WHAT YOU SHOULD DO
Take every line from the entries below that includes the word "revert" and copy it.

TASK MATERIAL
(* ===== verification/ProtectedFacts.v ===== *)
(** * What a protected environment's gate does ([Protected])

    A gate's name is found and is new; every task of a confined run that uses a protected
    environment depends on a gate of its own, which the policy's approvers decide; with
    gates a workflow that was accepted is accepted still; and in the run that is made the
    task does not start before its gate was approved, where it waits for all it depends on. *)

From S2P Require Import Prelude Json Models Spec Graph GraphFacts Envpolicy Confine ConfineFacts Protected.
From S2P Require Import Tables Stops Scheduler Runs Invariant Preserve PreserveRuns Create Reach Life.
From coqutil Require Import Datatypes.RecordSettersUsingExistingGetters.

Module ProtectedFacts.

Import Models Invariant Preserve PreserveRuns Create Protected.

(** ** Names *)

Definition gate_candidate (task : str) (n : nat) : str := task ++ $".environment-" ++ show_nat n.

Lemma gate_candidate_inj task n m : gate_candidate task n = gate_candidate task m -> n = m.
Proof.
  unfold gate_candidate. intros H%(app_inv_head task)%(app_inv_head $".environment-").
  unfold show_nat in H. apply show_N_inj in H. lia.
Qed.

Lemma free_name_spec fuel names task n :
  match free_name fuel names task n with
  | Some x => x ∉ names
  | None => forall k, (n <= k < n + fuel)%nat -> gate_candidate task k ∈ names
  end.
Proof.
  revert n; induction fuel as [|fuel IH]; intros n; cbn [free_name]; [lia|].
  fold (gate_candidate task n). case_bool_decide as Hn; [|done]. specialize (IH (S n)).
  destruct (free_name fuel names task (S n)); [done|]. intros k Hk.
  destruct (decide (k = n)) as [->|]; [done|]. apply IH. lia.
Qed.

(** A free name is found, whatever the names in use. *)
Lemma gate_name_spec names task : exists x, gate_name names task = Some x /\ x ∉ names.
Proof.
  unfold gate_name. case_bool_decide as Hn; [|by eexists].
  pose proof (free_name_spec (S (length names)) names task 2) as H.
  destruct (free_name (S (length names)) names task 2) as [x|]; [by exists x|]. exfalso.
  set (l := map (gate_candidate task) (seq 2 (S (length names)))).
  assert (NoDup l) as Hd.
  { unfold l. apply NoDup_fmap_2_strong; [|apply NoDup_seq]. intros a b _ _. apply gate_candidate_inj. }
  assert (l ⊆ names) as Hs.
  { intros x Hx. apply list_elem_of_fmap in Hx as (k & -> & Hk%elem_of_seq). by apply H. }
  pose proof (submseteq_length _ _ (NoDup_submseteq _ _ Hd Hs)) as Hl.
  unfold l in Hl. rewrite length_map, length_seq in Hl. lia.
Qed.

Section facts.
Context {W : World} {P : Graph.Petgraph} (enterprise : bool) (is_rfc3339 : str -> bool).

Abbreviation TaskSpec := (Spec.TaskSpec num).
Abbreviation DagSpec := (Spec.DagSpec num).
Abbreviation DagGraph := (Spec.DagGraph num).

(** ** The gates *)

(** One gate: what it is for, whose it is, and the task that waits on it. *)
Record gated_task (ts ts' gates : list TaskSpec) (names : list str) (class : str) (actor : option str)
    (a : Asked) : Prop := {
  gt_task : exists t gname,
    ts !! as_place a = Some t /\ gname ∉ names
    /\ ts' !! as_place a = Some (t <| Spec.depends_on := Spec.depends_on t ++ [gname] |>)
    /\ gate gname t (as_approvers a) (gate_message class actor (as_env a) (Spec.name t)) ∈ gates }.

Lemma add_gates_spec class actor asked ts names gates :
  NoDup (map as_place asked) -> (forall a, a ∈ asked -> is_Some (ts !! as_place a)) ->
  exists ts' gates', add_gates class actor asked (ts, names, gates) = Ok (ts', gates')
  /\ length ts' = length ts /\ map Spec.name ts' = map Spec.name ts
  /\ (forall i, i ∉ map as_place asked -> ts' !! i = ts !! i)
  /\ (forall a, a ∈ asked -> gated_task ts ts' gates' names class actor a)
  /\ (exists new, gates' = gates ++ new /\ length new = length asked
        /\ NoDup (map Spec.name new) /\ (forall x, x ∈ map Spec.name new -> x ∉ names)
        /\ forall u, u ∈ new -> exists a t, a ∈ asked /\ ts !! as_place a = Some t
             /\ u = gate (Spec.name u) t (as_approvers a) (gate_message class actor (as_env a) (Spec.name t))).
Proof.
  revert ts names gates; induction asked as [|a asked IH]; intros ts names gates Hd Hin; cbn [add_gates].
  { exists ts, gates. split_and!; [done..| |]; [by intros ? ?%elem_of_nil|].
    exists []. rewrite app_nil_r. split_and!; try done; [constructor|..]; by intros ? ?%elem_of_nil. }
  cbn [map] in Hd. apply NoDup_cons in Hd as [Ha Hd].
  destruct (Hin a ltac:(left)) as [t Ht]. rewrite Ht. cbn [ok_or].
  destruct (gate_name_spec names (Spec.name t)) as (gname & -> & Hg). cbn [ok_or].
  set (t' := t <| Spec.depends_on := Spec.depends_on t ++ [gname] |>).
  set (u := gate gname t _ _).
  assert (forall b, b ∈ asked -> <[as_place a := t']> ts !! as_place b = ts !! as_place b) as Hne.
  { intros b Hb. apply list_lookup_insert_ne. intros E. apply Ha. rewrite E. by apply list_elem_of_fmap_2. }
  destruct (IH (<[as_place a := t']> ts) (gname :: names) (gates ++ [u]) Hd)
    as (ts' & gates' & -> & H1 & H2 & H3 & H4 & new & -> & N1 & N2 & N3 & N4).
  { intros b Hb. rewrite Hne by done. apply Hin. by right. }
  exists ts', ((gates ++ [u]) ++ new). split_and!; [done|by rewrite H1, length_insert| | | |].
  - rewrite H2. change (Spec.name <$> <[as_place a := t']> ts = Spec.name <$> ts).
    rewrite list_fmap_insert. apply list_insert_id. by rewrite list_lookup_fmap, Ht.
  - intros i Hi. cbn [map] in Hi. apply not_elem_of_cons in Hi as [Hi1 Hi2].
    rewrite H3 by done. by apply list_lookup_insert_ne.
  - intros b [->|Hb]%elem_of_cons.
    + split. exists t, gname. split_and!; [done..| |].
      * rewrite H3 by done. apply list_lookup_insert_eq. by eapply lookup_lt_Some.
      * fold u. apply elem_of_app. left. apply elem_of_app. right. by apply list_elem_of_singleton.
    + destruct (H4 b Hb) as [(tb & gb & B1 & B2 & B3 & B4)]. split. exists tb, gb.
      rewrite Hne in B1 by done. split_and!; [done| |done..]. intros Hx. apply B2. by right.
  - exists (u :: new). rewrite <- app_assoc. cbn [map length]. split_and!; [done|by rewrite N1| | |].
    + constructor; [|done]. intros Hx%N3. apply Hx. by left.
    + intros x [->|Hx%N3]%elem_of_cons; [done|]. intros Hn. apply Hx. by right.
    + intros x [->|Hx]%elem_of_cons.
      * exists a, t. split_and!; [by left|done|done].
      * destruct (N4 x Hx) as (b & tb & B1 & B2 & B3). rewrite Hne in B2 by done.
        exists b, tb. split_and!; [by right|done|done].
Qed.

==

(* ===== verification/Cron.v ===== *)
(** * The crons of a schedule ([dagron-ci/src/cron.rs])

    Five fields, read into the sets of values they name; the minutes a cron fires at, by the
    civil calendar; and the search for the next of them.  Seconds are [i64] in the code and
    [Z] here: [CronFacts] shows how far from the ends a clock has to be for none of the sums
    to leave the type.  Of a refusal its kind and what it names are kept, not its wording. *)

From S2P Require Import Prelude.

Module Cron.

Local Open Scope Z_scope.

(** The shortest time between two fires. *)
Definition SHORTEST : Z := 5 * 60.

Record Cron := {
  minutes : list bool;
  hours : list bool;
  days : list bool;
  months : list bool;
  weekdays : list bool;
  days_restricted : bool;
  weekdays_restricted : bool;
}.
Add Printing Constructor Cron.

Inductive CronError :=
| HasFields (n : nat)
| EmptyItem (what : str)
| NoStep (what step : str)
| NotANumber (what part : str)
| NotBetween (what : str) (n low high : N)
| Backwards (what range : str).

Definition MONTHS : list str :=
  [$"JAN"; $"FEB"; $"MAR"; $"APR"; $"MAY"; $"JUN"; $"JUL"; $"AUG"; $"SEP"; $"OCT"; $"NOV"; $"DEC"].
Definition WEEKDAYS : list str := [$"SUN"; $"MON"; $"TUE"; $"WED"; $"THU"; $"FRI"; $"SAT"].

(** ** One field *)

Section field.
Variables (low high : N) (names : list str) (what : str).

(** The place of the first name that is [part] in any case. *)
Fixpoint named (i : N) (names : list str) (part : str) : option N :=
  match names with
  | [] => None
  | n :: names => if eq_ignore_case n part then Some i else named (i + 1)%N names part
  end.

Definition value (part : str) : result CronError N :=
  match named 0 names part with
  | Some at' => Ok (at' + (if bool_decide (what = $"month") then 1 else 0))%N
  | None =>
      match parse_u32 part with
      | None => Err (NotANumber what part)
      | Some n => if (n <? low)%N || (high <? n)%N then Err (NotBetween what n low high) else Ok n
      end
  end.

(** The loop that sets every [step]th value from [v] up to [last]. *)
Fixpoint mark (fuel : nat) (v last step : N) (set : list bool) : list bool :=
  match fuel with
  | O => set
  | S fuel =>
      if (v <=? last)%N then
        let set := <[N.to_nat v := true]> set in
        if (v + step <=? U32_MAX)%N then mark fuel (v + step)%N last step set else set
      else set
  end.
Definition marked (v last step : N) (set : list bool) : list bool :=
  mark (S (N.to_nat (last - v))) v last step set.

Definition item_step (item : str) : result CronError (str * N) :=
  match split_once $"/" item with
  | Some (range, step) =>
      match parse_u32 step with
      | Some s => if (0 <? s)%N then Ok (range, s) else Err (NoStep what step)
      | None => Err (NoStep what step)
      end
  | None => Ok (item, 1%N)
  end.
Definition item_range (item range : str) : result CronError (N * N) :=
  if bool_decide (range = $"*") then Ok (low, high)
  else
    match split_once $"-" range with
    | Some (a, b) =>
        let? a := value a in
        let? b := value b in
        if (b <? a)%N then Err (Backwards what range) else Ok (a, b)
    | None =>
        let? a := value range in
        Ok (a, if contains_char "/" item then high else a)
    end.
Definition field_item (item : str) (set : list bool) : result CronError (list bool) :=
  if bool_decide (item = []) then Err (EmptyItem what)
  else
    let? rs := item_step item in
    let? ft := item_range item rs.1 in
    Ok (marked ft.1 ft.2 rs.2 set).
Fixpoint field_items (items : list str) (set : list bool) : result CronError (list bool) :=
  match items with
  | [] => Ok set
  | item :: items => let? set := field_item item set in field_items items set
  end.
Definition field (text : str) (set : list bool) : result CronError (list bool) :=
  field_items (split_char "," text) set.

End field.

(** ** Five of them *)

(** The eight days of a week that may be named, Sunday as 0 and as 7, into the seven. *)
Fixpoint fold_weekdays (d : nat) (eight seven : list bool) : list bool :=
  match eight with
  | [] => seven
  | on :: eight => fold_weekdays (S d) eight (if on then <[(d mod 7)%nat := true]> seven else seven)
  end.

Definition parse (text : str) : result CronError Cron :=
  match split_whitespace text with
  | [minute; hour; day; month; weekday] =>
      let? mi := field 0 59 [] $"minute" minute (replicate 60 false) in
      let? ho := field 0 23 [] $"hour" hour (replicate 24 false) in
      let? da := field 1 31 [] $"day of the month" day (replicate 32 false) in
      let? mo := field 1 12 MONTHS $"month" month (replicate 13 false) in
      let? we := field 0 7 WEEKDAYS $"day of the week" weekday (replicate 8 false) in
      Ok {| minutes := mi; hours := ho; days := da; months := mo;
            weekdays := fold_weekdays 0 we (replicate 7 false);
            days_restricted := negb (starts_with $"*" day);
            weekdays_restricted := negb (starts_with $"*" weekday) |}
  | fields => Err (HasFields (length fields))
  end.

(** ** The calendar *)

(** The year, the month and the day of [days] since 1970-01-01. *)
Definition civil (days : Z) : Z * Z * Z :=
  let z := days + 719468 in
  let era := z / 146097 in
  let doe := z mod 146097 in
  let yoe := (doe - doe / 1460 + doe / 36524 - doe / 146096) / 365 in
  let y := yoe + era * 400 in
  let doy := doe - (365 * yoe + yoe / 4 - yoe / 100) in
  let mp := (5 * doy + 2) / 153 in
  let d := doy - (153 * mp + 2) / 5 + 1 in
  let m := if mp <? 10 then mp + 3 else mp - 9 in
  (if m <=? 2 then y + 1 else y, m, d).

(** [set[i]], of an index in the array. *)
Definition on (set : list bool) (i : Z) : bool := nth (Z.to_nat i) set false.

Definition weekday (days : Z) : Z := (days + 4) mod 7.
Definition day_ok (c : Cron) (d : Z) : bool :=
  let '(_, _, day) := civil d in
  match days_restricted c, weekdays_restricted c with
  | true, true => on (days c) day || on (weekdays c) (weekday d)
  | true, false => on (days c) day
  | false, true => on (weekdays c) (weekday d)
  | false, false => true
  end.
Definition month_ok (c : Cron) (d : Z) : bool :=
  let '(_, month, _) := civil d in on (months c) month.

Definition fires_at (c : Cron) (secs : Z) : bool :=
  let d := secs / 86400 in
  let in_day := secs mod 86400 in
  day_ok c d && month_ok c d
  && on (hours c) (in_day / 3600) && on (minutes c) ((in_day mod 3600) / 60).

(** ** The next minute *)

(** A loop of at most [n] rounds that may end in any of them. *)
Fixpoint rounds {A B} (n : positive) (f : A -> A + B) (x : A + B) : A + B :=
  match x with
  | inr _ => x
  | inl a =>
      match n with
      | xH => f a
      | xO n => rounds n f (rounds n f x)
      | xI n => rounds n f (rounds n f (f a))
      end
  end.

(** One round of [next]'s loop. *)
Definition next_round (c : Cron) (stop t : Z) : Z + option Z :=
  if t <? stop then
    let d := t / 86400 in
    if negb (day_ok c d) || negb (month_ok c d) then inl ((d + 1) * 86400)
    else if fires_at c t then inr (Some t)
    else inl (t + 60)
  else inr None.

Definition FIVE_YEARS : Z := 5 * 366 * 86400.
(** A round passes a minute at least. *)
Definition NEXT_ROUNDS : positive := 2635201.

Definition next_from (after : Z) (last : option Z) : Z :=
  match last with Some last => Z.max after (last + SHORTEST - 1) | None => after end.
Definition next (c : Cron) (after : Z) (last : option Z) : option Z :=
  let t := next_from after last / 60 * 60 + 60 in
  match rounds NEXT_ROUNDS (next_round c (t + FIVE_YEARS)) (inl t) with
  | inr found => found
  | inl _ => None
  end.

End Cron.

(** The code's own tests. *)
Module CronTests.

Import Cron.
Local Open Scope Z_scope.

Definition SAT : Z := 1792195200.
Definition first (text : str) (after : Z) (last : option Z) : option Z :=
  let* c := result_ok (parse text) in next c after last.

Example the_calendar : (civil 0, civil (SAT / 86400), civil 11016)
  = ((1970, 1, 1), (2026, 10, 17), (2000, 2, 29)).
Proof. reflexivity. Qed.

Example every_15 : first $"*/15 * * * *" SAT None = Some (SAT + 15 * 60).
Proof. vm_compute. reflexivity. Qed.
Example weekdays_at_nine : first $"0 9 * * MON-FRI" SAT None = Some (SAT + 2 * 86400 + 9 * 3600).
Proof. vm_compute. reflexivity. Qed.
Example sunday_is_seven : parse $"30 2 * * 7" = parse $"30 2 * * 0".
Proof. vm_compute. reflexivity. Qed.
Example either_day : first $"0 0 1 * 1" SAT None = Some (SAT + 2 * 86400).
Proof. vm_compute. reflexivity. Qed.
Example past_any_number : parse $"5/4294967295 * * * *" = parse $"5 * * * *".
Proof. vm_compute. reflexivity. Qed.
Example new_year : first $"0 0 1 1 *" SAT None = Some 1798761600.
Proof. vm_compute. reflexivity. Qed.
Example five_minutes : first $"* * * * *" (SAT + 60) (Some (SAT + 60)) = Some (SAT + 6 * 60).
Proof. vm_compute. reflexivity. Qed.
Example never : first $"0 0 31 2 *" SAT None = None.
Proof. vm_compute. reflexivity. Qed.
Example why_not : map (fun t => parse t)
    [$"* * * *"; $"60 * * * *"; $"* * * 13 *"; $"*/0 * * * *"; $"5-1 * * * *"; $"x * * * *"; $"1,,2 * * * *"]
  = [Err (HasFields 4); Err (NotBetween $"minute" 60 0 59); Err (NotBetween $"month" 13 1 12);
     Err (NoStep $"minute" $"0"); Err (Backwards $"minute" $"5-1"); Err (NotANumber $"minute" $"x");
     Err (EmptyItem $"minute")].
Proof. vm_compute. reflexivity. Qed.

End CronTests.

...

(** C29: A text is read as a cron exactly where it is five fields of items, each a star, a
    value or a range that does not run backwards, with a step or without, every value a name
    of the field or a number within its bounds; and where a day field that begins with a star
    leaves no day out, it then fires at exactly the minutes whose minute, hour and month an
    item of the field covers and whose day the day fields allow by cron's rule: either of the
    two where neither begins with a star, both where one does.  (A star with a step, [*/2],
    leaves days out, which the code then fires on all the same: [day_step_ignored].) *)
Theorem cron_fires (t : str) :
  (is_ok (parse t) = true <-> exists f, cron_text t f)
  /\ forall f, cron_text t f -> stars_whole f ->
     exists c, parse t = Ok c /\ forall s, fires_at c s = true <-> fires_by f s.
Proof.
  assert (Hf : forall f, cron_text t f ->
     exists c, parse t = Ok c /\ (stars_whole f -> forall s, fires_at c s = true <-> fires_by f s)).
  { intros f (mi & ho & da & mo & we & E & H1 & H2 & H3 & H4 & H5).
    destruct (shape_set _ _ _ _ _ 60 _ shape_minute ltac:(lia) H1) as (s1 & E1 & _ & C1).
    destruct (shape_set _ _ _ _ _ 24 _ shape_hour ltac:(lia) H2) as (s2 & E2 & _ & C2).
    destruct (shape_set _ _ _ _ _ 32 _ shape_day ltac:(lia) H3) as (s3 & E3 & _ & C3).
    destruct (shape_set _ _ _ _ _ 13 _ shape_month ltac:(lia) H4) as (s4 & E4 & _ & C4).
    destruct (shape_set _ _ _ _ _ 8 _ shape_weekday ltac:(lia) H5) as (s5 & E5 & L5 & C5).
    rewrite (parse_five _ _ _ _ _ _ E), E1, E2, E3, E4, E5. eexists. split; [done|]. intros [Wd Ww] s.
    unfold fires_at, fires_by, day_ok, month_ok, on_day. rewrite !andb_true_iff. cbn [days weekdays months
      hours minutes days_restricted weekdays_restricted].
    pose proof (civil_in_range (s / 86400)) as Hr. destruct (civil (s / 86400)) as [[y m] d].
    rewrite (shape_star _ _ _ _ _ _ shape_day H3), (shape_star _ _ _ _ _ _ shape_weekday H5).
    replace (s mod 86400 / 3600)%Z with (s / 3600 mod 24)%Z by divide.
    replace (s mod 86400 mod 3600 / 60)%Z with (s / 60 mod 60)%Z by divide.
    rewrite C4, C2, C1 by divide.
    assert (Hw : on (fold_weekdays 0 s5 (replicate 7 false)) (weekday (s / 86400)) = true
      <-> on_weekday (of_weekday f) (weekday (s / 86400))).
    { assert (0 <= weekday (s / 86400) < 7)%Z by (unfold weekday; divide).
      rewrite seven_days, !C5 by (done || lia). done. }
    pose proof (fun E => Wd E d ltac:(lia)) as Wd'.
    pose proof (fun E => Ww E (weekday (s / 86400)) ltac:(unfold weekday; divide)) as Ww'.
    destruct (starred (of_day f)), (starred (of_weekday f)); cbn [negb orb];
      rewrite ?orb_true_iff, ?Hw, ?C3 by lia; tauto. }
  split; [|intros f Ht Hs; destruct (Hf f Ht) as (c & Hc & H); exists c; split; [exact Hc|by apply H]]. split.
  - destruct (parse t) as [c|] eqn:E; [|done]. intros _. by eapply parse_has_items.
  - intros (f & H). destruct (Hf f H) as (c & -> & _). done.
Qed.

RESPONSE
  revert n; induction fuel as [|fuel IH]; intros n; cbn [free_name]; [lia|].
  revert ts names gates; induction asked as [|a asked IH]; intros ts names gates Hd Hin; cbn [add_gates].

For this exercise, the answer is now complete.